WHAT NEEDS TO BE DONE: Scan the listing below for the word "maxLineLen" and state how many lines hold it. Write nothing but the number.

DATA EXCERPTS:
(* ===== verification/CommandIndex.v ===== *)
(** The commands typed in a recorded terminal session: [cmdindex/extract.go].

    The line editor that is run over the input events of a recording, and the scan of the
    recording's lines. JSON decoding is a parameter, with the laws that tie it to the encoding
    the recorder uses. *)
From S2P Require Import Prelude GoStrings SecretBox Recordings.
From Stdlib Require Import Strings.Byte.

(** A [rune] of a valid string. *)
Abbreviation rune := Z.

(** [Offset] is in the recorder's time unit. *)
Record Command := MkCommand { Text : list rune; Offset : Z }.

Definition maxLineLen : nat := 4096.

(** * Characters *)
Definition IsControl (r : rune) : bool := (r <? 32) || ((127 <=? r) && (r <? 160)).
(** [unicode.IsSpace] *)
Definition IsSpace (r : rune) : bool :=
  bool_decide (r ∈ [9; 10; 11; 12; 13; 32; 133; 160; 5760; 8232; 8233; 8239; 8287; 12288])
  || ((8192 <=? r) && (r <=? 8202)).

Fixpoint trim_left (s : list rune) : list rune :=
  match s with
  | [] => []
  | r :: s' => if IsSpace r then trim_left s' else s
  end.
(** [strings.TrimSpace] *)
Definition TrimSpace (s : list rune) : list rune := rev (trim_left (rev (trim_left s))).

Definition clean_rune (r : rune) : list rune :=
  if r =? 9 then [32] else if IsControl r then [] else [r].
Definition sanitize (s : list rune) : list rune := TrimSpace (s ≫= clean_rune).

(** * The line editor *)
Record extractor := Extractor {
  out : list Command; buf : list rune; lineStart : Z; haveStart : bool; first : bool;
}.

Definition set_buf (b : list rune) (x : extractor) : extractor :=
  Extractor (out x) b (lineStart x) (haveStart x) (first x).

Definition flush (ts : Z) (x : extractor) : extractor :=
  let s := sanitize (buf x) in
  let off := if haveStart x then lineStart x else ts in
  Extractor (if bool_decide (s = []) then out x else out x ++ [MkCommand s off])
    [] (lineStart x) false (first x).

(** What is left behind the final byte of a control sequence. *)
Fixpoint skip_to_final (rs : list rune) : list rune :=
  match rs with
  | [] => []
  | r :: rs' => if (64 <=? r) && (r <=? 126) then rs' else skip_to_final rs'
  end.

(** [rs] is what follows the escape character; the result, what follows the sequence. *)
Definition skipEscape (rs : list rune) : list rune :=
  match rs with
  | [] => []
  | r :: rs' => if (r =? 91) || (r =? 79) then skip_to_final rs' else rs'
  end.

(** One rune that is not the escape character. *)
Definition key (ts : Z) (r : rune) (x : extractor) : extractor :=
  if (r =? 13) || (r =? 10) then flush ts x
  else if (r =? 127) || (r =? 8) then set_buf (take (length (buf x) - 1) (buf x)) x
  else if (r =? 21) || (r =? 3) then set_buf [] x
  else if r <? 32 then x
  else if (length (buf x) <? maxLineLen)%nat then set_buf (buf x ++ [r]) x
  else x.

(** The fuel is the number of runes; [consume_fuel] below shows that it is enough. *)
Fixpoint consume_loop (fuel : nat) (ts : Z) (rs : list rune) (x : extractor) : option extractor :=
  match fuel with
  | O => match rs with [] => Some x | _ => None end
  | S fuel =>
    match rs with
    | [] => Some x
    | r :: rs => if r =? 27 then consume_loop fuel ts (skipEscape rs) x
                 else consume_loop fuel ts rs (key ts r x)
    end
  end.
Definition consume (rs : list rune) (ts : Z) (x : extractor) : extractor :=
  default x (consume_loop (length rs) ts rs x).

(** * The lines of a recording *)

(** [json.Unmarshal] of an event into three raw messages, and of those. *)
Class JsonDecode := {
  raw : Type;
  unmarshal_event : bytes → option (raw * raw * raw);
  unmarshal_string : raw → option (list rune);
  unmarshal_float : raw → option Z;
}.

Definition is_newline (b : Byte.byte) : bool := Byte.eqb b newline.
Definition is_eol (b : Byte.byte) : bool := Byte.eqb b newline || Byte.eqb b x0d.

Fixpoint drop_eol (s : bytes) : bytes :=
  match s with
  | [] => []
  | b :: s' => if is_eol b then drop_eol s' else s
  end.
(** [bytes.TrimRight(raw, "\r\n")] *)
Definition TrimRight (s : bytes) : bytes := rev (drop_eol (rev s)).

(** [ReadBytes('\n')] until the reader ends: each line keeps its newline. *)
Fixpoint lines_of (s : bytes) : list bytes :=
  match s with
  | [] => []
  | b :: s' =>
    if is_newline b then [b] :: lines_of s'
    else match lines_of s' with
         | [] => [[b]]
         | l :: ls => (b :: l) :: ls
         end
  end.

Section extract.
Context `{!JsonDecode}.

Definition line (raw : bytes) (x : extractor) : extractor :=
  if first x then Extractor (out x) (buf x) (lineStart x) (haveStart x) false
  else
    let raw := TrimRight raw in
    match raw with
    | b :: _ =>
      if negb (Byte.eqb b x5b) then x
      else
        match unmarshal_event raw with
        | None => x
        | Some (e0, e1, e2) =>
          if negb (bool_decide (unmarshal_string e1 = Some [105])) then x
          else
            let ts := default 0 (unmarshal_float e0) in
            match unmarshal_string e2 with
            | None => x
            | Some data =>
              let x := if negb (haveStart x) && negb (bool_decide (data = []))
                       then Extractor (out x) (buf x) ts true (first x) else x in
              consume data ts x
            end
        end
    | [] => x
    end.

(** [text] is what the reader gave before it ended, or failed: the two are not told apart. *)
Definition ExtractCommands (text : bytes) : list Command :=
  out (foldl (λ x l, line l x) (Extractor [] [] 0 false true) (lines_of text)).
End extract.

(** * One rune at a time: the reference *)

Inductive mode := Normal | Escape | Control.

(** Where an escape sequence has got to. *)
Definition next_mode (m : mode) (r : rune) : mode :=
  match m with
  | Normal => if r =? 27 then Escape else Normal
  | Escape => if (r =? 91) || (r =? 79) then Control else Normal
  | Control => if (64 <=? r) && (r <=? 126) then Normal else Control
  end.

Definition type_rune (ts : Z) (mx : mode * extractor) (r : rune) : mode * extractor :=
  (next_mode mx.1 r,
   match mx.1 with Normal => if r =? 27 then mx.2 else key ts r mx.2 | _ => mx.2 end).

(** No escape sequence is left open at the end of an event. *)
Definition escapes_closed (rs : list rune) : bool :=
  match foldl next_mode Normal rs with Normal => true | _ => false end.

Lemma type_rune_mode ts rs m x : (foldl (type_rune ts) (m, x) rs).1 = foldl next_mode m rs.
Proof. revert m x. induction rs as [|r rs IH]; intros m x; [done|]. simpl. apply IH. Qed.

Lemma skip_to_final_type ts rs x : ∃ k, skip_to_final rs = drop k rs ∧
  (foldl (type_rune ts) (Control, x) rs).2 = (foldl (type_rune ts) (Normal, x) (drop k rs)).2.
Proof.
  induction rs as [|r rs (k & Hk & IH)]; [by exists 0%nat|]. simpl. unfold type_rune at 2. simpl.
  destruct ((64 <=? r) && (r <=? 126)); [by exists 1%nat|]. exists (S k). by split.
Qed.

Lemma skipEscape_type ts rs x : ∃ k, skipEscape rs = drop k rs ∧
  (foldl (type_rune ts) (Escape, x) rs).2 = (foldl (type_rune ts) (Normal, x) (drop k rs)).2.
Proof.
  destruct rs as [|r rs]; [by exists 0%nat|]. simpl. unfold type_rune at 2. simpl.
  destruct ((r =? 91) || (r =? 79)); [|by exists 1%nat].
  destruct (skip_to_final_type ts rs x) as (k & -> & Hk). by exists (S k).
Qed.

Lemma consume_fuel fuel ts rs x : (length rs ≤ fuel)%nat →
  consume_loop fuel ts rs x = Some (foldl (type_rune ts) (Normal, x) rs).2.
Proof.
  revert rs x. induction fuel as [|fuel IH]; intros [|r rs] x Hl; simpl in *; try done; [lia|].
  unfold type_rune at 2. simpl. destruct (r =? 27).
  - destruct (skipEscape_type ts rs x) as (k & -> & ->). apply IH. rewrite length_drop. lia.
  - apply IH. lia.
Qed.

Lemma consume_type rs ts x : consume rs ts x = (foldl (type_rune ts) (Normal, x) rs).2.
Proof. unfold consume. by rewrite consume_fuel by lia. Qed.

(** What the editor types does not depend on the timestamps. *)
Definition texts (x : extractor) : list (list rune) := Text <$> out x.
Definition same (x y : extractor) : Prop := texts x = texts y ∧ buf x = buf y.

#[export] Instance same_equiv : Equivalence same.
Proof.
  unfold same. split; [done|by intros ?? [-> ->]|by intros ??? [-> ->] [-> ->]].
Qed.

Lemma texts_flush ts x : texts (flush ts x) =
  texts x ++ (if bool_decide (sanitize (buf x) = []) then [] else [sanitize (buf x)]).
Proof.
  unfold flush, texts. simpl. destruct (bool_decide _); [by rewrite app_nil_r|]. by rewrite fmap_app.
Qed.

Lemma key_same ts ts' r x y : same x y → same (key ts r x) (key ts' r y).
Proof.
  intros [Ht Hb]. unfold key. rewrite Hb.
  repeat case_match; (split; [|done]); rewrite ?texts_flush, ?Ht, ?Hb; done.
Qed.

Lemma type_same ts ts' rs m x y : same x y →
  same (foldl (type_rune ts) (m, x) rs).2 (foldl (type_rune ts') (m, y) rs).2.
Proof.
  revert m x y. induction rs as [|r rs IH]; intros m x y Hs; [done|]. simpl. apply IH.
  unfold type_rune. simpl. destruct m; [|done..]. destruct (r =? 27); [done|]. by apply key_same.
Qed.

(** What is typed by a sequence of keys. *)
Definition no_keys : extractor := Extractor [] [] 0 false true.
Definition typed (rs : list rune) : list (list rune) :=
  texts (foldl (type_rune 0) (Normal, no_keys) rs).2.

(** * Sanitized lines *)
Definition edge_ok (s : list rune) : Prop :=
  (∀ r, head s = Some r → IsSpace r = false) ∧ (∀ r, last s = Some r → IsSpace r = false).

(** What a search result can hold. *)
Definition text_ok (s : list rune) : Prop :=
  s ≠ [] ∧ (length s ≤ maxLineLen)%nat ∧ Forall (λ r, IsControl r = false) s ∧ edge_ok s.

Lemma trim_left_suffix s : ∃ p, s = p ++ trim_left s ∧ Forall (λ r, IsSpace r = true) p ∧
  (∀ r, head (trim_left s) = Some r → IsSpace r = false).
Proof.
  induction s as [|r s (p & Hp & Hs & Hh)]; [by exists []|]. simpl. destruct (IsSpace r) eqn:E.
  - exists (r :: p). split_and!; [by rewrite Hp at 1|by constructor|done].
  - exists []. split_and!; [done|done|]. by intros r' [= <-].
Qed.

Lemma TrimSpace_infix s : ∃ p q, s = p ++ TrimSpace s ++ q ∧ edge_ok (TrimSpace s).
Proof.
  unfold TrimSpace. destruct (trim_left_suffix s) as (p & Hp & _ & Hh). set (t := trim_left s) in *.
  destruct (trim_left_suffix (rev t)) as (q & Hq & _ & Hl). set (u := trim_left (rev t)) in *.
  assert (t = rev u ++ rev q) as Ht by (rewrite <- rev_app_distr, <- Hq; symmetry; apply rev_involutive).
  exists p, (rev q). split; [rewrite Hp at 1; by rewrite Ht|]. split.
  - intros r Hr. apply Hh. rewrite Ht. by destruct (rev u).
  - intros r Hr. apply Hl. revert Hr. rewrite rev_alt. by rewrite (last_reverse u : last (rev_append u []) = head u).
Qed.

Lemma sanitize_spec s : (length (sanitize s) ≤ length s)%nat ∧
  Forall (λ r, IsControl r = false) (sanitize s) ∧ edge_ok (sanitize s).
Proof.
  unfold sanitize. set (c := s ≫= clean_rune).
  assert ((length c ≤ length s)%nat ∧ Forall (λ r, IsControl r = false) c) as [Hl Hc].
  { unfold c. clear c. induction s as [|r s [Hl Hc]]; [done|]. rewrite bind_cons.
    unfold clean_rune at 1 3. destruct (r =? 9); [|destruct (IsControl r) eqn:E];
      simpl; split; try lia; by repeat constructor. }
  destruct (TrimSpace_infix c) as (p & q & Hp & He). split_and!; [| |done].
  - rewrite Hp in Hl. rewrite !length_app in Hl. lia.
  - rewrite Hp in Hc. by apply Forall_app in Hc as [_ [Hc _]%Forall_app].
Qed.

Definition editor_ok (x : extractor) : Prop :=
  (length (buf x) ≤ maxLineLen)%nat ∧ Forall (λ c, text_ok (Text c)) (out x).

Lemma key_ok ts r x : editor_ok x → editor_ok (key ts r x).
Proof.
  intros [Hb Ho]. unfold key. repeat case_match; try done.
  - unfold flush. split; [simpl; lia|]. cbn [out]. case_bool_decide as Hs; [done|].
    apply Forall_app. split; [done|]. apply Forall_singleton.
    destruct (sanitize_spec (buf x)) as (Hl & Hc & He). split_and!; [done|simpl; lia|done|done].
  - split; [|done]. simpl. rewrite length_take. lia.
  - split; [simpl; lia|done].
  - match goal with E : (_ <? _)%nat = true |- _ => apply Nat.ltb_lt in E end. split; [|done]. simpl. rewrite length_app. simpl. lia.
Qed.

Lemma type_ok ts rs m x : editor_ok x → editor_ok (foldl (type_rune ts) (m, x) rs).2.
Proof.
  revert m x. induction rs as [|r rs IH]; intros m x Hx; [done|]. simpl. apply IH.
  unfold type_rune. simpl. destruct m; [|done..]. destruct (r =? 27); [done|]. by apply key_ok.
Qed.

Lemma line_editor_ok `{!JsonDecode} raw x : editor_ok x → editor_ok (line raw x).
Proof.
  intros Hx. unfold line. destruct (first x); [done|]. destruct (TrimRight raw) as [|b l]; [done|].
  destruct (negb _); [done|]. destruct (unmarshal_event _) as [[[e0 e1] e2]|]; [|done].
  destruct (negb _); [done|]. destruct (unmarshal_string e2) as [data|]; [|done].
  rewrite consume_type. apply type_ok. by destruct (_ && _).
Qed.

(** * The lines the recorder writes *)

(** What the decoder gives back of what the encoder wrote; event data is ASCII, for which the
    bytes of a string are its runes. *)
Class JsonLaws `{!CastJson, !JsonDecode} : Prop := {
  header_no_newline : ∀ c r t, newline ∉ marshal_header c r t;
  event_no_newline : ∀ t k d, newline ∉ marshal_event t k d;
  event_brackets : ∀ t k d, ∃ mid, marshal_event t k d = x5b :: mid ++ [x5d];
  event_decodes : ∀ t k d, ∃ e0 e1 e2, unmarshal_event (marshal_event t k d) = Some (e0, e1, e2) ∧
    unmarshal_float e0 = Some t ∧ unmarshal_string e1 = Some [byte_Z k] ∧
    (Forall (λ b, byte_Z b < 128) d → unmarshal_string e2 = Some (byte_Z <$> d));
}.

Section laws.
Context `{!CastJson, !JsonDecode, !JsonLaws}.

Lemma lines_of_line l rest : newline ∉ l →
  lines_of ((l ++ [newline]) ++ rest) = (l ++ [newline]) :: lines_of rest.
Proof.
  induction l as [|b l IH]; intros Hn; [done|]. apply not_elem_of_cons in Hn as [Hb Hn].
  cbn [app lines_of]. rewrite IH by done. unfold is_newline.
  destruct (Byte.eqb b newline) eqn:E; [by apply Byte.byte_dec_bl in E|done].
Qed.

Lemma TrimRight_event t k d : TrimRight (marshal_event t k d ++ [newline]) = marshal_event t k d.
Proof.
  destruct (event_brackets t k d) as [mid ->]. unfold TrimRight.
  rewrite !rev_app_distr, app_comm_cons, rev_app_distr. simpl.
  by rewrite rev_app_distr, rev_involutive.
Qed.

WRITTEN RESPONSE: 4